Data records

::::

(** C5, as the code has it: [resolve_encounter] has no test for a
    degenerate pair.  For two stars at rest with respect to each other
    (apart from each other and each of positive mass, so that the code
    divides by no zero) the periastron distance it computes is 0;
    it then sets both collisional radii to 0 and, for each star with a
    disk of positive radius, marks the disk dispersed and calls
    [truncate] with radius 0. *)
Theorem resolve_encounter_at_rest_truncates
    (s0 s1 : Star.t) (d0 d1 : option Disk.t) (time mfe tp : R) :
  Star.velocity s0 = Star.velocity s1 →
  0 < Vec3.length (Vec3.sub (Star.position s0) (Star.position s1)) →
  0 < G * (Star.mass s0 + Star.mass s1) →
  0 < Star.mass s0 → 0 < Star.mass s1 →
  (∀ d, d0 = Some d → 0 < Disk.disk_radius d) →
  (∀ d, d1 = Some d → 0 < Disk.disk_radius d) →
  ∃ st s0' s1',
    periastron_distance [s0; s1] = Some 0
    ∧ resolve_encounter [s0; s1] [d0; d1] time mfe tp = Some st
    ∧ stars st = [s0'; s1']
    ∧ Star.collisional_radius s0' = 0
    ∧ Star.collisional_radius s1' = 0
    ∧ calls st
      = match d0 with
        | Some d => [mkCall 0 (Disk.set_dispersed true d) 0]
        | None => []
        end
        ++ match d1 with
           | Some d => [mkCall 1 (Disk.set_dispersed true d) 0]
           | None => []
           end.
Proof.
  intros Hv _ _ _ _ Hd0 Hd1.
  pose proof (periastron_distance_at_rest s0 s1 Hv) as Hca.
  unfold resolve_encounter. rewrite Hca. cbn [mbind option_bind].
  change (Py.range 2) with [0%Z; 1%Z]. cbn [Py.for_each].
  assert (Hzero : ∀ x, 0 * tp * x = 0) by (intros; ring).
  assert (Hcr : 0.49 * 0 = 0) by ring.
  destruct d0 as [disk0|].
  - destruct (body_first_dispersal time mfe tp 0 s0 s1 disk0 d1 [])
      as (s0' & -> & Hc0 & Hm0 & _).
    { rewrite Hzero. by apply Hd0. }
    { rewrite Hzero. lra. }
    cbn [mbind option_bind]. rewrite Hzero.
    destruct d1 as [disk1|].
    + destruct (body_second_dispersal time mfe tp 0 s0' s1 (Some (truncate (Disk.set_dispersed true disk0) 0)) disk1 ([] ++ [mkCall 0 (Disk.set_dispersed true disk0) 0]))
        as (s1' & -> & Hc1 & _).
      { rewrite Hzero. by apply Hd1. }
      { rewrite Hzero. lra. }
      cbn [mbind option_bind]. rewrite Hzero.
      eexists _, s0', s1'. repeat split; first [reflexivity | simpl; lra].
    + rewrite body_second_no_disk. cbn [mbind option_bind].
      eexists _, s0', _. repeat split; first [reflexivity | simpl; lra].
  - rewrite body_first_no_disk. cbn [mbind option_bind].
    destruct d1 as [disk1|].
    + destruct (body_second_dispersal time mfe tp 0 (Star.set_collisional_radius (0.49 * 0) s0) s1 None disk1 [])
        as (s1' & -> & Hc1 & _).
      { rewrite Hzero. by apply Hd1. }
      { rewrite Hzero. lra. }
      cbn [mbind option_bind]. rewrite Hzero.
      eexists _, _, s1'. repeat split; first [reflexivity | simpl; lra].
    + rewrite body_second_no_disk. cbn [mbind option_bind].
      eexists _, _, _. repeat split; first [reflexivity | simpl; lra].
Qed.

::::

◆ Prompt ◆
What is needed is an exact copy of the entries from their first line down to the line with "[truncate] with radius 0. *)", that line included, and nothing beyond it.

◆ Answer box ◆
(** C5, as the code has it: [resolve_encounter] has no test for a
    degenerate pair.  For two stars at rest with respect to each other
    (apart from each other and each of positive mass, so that the code
    divides by no zero) the periastron distance it computes is 0;
    it then sets both collisional radii to 0 and, for each star with a
    disk of positive radius, marks the disk dispersed and calls
    [truncate] with radius 0. *)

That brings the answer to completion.